La quinta è che se, come sembra, le elezioni politiche non saranno convocate per questa primavera, ad aprile si terrà — lo ha già deciso la Cassazione — il referendum sul Jobs act e con lui in pista potrebbe riservare brutte sorprese. Anche perché quella prova referendaria sarebbe l’occasione d’oro per alcuni «pentiti del Sì» ansiosi di riverniciare la propria immagine. Quei «personaggetti» (la definizione è dell’ Unità in presumibile riferimento ai due Vincenzi, De Luca e D’Anna) che appaiono desiderosi di trasferirsi dal mondo degli sconfitti a quello dei vincitori. Se il nostro Paese introducesse lo sport del «calcio dell’asino», alle Olimpiadi saremmo in grado di conquistare medaglie d’oro, d’argento e di bronzo.
La sesta è che se non gli si opporranno nelle primarie personaggi di primo piano in grado di competere con lui e se la dovrà vedere con Michele Emiliano o altre personalità del genere, vorrà dire che il ventre doroteo del partito gli manda il seguente messaggio: «corri pure da solo, conquistati una facile vittoria nel Pd, vatti a schiantare per la seconda volta, così ti togli di mezzo per sempre». Che non è un bel viatico.
La settima è che con la separazione dei ruoli di segretario del Pd e di presidente del Consiglio, è possibile che — come accadde a Bettino Craxi quando nel ’92 restò alla conduzione del Psi lasciando a Giuliano Amato quella del governo — tutto ciò che di negativo accadrà di qui ai prossimi mesi nella vita politica del Paese, soprattutto le baruffe per la spartizione del potere, gli venga messo nel conto. Provocando difficoltà nei suoi rapporti con lo stesso Gentiloni.
L’ottava è che, se la legislatura dovesse protrarsi oltre il 15 settembre, conoscerebbe la beffa di essere percepito come l’«uomo del vitalizio» (altrui, per giunta). Renzi, come lui stesso non ha mancato di sottolineare, da domani non avrà più stipendio. Ma il suo partito così come quello di Silvio Berlusconi appare già adesso poco incline ad accelerare il ricorso anticipato alle urne. E lui, anche per non rompere con il capo dello Stato, potrebbe trovarsi nelle condizioni di dover assecondare lo scavallamento di quella fatidica data.

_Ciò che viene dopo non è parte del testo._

(** * eleanor: light-curve extraction of [TargetData] (src/eleanor/targetdata.py)

    A shallow embedding of the class [TargetData]: the cutout around the
    source ([get_tpf_from_postcard], module [Cutout]), the aperture catalog
    ([create_apertures]), aperture photometry and the choice of the best
    aperture ([get_lightcurve]), user apertures ([custom_aperture]) and the
    systematics corrections ([jitter_corr], [rotation_corr], [system_corr]).

    - numbers are IEEE binary64 values, as numpy's float64 ([PrimFloat]);
    - numpy arrays are lists (one axis) or lists of rows (two axes), in C
      order; [np.sum], [np.mean] and [np.std] add in the order of numpy's
      pairwise summation;
    - Python exceptions are the values of [Py.result]; a method of the object
      is a function from the object to the object after the call and the
      outcome of the call, so that what was assigned before an exception
      stays assigned;
    - photutils' rasteriser, scipy's [minimize], lightkurve's
      [SFFCorrector.correct] and [use_pointing_model] of the module [ffi]
      are not part of the sources: they are parameters of the
      development. *)

From Stdlib Require Import ZArith Lia Floats Ascii String.
From stdpp Require Import base option list.

(** ** Python outcomes *)
Module Py.

Inductive exn : Set :=
  | AttributeError
  | IndexError
  | NameError
  | TypeError
  | ValueError.

Inductive result (A : Type) : Type :=
  | Ok (a : A)
  | Raise (e : exn).
Arguments Ok {A} a.
Arguments Raise {A} e.

Definition bindR {A B} (m : result A) (k : A -> result B) : result B :=
  match m with
  | Ok a => k a
  | Raise e => Raise e
  end.

(** [f] applied to every element in order; the first exception wins. *)
Fixpoint mapR {A B} (f : A -> result B) (l : list A) : result (list B) :=
  match l with
  | [] => Ok []
  | x :: l' =>
      bindR (f x) (fun y => bindR (mapR f l') (fun ys => Ok (y :: ys)))
  end.

(** [seq[i]] on a sequence: out of range is an [IndexError]
    (indices are never negative in this program). *)
Definition index {A} (l : list A) (i : nat) : result A :=
  match l !! i with
  | Some x => Ok x
  | None => Raise IndexError
  end.

(** The state of an attribute of an object: never assigned (reading it is an
    [AttributeError]), assigned [None], or assigned a value. *)
Inductive attr (A : Type) : Type :=
  | Unset
  | PyNone
  | Val (a : A).
Arguments Unset {A}.
Arguments PyNone {A}.
Arguments Val {A} a.

(** Reading an attribute that is then used as an array: [None] supports none
    of [len], indexing and arithmetic, which is a [TypeError]. *)
Definition read {A} (a : attr A) : result A :=
  match a with
  | Unset => Raise AttributeError
  | PyNone => Raise TypeError
  | Val v => Ok v
  end.

(** [str.lower] on ASCII letters. *)
Definition lower_ascii (c : ascii) : ascii :=
  let n := nat_of_ascii c in
  if (65 <=? n)%nat && (n <=? 90)%nat then ascii_of_nat (n + 32) else c.

Fixpoint lower (s : string) : string :=
  match s with
  | EmptyString => EmptyString
  | String c s' => String (lower_ascii c) (lower s')
  end.

End Py.
Export Py.

Notation "'let*' x ':=' m 'in' k" := (bindR m (fun x => k))
  (at level 10, x pattern, m at level 100, k at level 200, only parsing).

(** ** numpy on binary64 *)
Module Np.
Open Scope float_scope.

(** An array with two axes, as the list of its rows. *)
Abbreviation image := (list (list float)).

(** [np.shape(a)] for an array with two axes. *)
Definition np_shape (a : image) : nat * nat :=
  (length a, match a with r :: _ => length r | [] => O end).

Definition of_nat (n : nat) : float := of_uint63 (Uint63.of_Z (Z.of_nat n)).

(** numpy's broadcasting of a binary operation along one axis: equal lengths
    go element by element, an axis of length one is stretched, anything else
    is a [ValueError]. *)
Definition broadcast {A B C} (op : A -> B -> result C)
    (a : list A) (b : list B) : result (list C) :=
  if (length a =? length b)%nat then mapR (fun p => op p.1 p.2) (zip a b)
  else match a, b with
       | [x], _ => mapR (op x) b
       | _, [y] => mapR (fun x => op x y) a
       | _, _ => Raise ValueError
       end.

(** Element-wise operations on arrays with one axis. *)
Definition np_op1 (op : float -> float -> float) (a b : list float)
    : result (list float) :=
  broadcast (fun x y => Ok (op x y)) a b.

(** [a * b] on arrays with two axes. *)
Definition np_mul2 (a b : image) : result image :=
  broadcast (np_op1 mul) a b.

(** [a ** 2] on an array with two axes (numpy squares each element). *)
Definition np_square2 (a : image) : image :=
  map (map (fun x => x * x)) a.

(** The unrolled loop of numpy's [DOUBLE_pairwise_sum]
    ([for (i = 8; i < n - (n % 8); i += 8) r[k] += a[i + k]]): [blocks]
    times, the next eight values are added to the eight accumulators [r].
    What is left of the array comes back with the accumulators. *)
Fixpoint unrolled (blocks : nat) (r a : list float)
    : list float * list float :=
  match blocks with
  | O => (r, a)
  | S blocks' => unrolled blocks' (zip_with add r (take 8 a)) (drop 8 a)
  end.

(** The branch [n <= PW_BLOCKSIZE] of [DOUBLE_pairwise_sum], for
    [8 <= n]: the accumulators start as the first eight values, take the
    whole blocks of eight, are added up as
    [((r0 + r1) + (r2 + r3)) + ((r4 + r5) + (r6 + r7))], and the values
    after the last whole block are added one by one. *)
Definition pairwise_block (a : list float) : float :=
  let n := length a in
  let '(r, rest) := unrolled (n / 8 - 1) (take 8 a) (drop 8 a) in
  let res := ((nth 0 r 0 + nth 1 r 0) + (nth 2 r 0 + nth 3 r 0)) +
             ((nth 4 r 0 + nth 5 r 0) + (nth 6 r 0 + nth 7 r 0)) in
  fold_left add rest res.

(** numpy's [DOUBLE_pairwise_sum] on a contiguous array: fewer than 8
    values are added from left to right; up to [PW_BLOCKSIZE = 128] values
    go through the eight accumulators; a longer array is cut at [n / 2]
    rounded down to a multiple of 8 and the sums of the two parts are
    added. Both parts are shorter than the array, so that a [fuel] of its
    length is never used up. *)
Fixpoint pairwise_sum (fuel : nat) (a : list float) : float :=
  let n := length a in
  if (n <? 8)%nat then fold_left add a 0
  else if (n <=? 128)%nat then pairwise_block a
  else match fuel with
       | O => 0
       | S fuel' =>
           let n2 := (n / 2)%nat in
           let n2 := (n2 - n2 mod 8)%nat in
           pairwise_sum fuel' (take n2 a) + pairwise_sum fuel' (drop n2 a)
       end.

(** [np.sum] of an array with one axis ([add.reduce]): the pairwise sum of
    the array is added to the identity 0 of the reduction. *)
Definition np_sum (l : list float) : float := 0 + pairwise_sum (length l) l.

(** [np.sum] of an array with two axes, which the arithmetic of the class
    leaves in C order: the reduction runs once over the rows laid end to
    end. *)
Definition np_sum2 (a : image) : float := np_sum (concat a).

(** [np.mean]: [np.sum] over the count; 0/0 is [nan] on an empty array. *)
Definition np_mean (l : list float) : float := np_sum l / of_nat (length l).

(** [np.std] with its default [ddof=0]: the mean is [np.sum] over the
    count, the deviations from it are squared, and the result is the root
    of their [np.sum] over the count. *)
Definition np_std (l : list float) : float :=
  let arrmean := np_sum l / of_nat (length l) in
  let x := map (fun v => v - arrmean) l in
  let x := map (fun v => v * v) x in
  sqrt (np_sum x / of_nat (length l)).

(** numpy's [minimum] as [np.min] folds it: the accumulator is kept when it
    is below the next element or is [nan]. *)
Definition minimum (io1 in2 : float) : float :=
  if (io1 <=? in2) || is_nan io1 then io1 else in2.

(** [np.min] of a sequence: a [ValueError] on an empty one. *)
Definition np_min (l : list float) : result float :=
  match l with
  | [] => Raise ValueError
  | x :: l' => Ok (fold_left minimum l' x)
  end.

(** [np.where(b)[0]]: the indices at which [b] holds, in increasing order. *)
Fixpoint where_from (i : nat) (b : list bool) : list nat :=
  match b with
  | [] => []
  | true :: b' => i :: where_from (S i) b'
  | false :: b' => where_from (S i) b'
  end.

Definition np_where (b : list bool) : list nat := where_from 0 b.

(** [a[mask]] with a boolean mask of the length of [a]. *)
Fixpoint select {A} (a : list A) (mask : list bool) : list A :=
  match a, mask with
  | x :: a', true :: m' => x :: select a' m'
  | _ :: a', false :: m' => select a' m'
  | _, _ => []
  end.

(** [a[inds] = v] with an array of indices, all in range. *)
Definition assign {A} (inds : list nat) (v : A) (a : list A) : list A :=
  fold_left (fun acc j => <[j:=v]> acc) inds a.

(** The smallest integer not below a finite [x]. *)
Definition ceilZ (x : float) : Z :=
  match Prim2SF x with
  | S754_finite s m e =>
      let n := if s then Z.neg m else Z.pos m in
      if (0 <=? e)%Z then (n * 2 ^ e)%Z else (- ((- n) / 2 ^ (- e)))%Z
  | _ => 0%Z
  end.

(** [np.arange(start, stop, step)] on floats: [ceil((stop - start) / step)]
    values; the first two are [start] and [start + step], the others are
    [start + i * delta] for the difference [delta] of the first two. *)
Definition np_arange (start stop step : float) : list float :=
  let n := Z.to_nat (ceilZ ((stop - start) / step)) in
  let delta := (start + step) - start in
  map (fun i => match i with
                | O => start
                | S O => start + step
                | _ => start + of_nat i * delta
                end) (seq 0 n).

End Np.
Export Np.

(** ** The object *)
Module Obj.

(** photutils' apertures, by their constructors' arguments. *)
Inductive aperture_shape : Type :=
  | CircularAperture (pos : float * float) (r : float)
  | RectangularAperture (pos : float * float) (l w t : float).

(** What the name [custom_aperture] holds on an object: the method of the
    class until a call of it assigns the attribute of the same name, then
    [None] or a mask. *)
Inductive custom_slot : Type :=
  | CustomMethod
  | CustomNone
  | CustomMask (m : image).

(** The attributes of a [TargetData] that the modelled methods read or
    assign. [tpf] and [tpf_err] are the cutouts made by
    [get_tpf_from_postcard]; that method assigns [centroid_xs] and
    [centroid_ys], while [jitter_corr] and [rotation_corr] read [centroid_x]
    and [centroid_y], which no method of the class assigns. [stdout] is
    what was printed. *)
Record TargetData : Type := {
  tpf : list image;
  tpf_err : list image;
  centroid_x : attr (list float);
  centroid_y : attr (list float);
  all_lc : attr (list (list float));
  all_lc_err : attr (list (list float));
  all_aperture : attr unit;
  all_apertures : attr (list image);
  lc : attr (list float);
  lc_err : attr (list float);
  flux : attr (list float);
  flux_err : attr (list float);
  aperture : attr image;
  custom_aperture_attr : custom_slot;
  stdout : list string
}.

Definition set_all_lc (v : attr (list (list float))) (s : TargetData) : TargetData :=
  {| tpf := tpf s;
     tpf_err := tpf_err s;
     centroid_x := centroid_x s;
     centroid_y := centroid_y s;
     all_lc := v;
     all_lc_err := all_lc_err s;
     all_aperture := all_aperture s;
     all_apertures := all_apertures s;
     lc := lc s;
     lc_err := lc_err s;
     flux := flux s;
     flux_err := flux_err s;
     aperture := aperture s;
     custom_aperture_attr := custom_aperture_attr s;
     stdout := stdout s |}.

Definition set_all_lc_err (v : attr (list (list float))) (s : TargetData) : TargetData :=
  {| tpf := tpf s;
     tpf_err := tpf_err s;
     centroid_x := centroid_x s;
     centroid_y := centroid_y s;
     all_lc := all_lc s;
     all_lc_err := v;
     all_aperture := all_aperture s;
     all_apertures := all_apertures s;
     lc := lc s;
     lc_err := lc_err s;
     flux := flux s;
     flux_err := flux_err s;
     aperture := aperture s;
     custom_aperture_attr := custom_aperture_attr s;
     stdout := stdout s |}.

La nona è che in genere non è consigliabile dopo una sconfitta (anzi due, vanno ricordate anche le Comunali del giugno scorso) gettarsi di nuovo in un combattimento. Esistono anche problemi di tenuta fisica, se non per lui, per i suoi. Fu l’errore — quello di passare da uno scontro all’altro restando alla guida del partito — che fece Amintore Fanfani dopo il referendum sul divorzio (1974) e che pagò con la sconfitta alle elezioni amministrative del 1975.

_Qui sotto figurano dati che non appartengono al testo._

(** X10. A turn ends [main] with the exception [e] exactly when some
    worker of the turn raised [e] and every worker submitted before it
    returned [None] or false: [f.result()] raises the first exception in
    submission order, and a find by an earlier worker hides it. *)
Theorem main_wave_raises_iff (CORES : nat) (envs : nat -> answers)
    (st : coordinator) (e : exn) :
  main_wave CORES envs st = Raise e <->
  exists i,
    nth_error (fst (dispatch CORES 0 envs st)) i = Some (Raise e) /\
    forall j, (j < i)%nat ->
      nth_error (fst (dispatch CORES 0 envs st)) j = Some (Ok None) \/
      nth_error (fst (dispatch CORES 0 envs st)) j = Some (Ok (Some false)).
Proof.
  unfold main_wave.
  destruct (dispatch CORES 0 envs st) as [outs st']. cbn [fst].
  split.
  - intro H. apply collect_raise_iff.
    destruct (collect outs) as [found|e0]; cbn [bind] in H;
      [discriminate | injection H as ->; reflexivity].
  - intro H. apply collect_raise_iff in H. rewrite H. reflexivity.
Qed.

(* ------------------------------------------------------------------ *)
(** ** The counter beyond 32 bits *)

(** A worker given a range that starts at 2^32 or above finds nothing and
    submits nothing. *)
Lemma btc_worker_beyond_32_bits (a b : Z) (env : answers) (s s' : proc)
    (r : result (option bool)) :
  2 ^ 32 <= a ->
  btc_worker a b env s = (r, s') ->
  r <> Ok (Some true) /\ quiet s s'.
Proof.
  intros Ha H. apply btc_worker_outcome in H.
  destruct H as [(tmpl & s1 & cb & s2 & pre & tgt & n & _ & _ & _ & _ &
                  ((Hn & _) & _) & Hn32 & _) | H]; [lia | exact H].
Qed.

La decima è relativa al discorso sui «suoi». Quando si affrontano partite così importanti sarebbe saggio affiancare ai collaboratori tradizionali altri che trovino il modo di dirti le verità amare, quelle che fino a oggi nessuno ti ha mai detto. Ed è difficile riuscire a trovare il tempo per farlo di qui a un mese prima che inizi la nuova battaglia.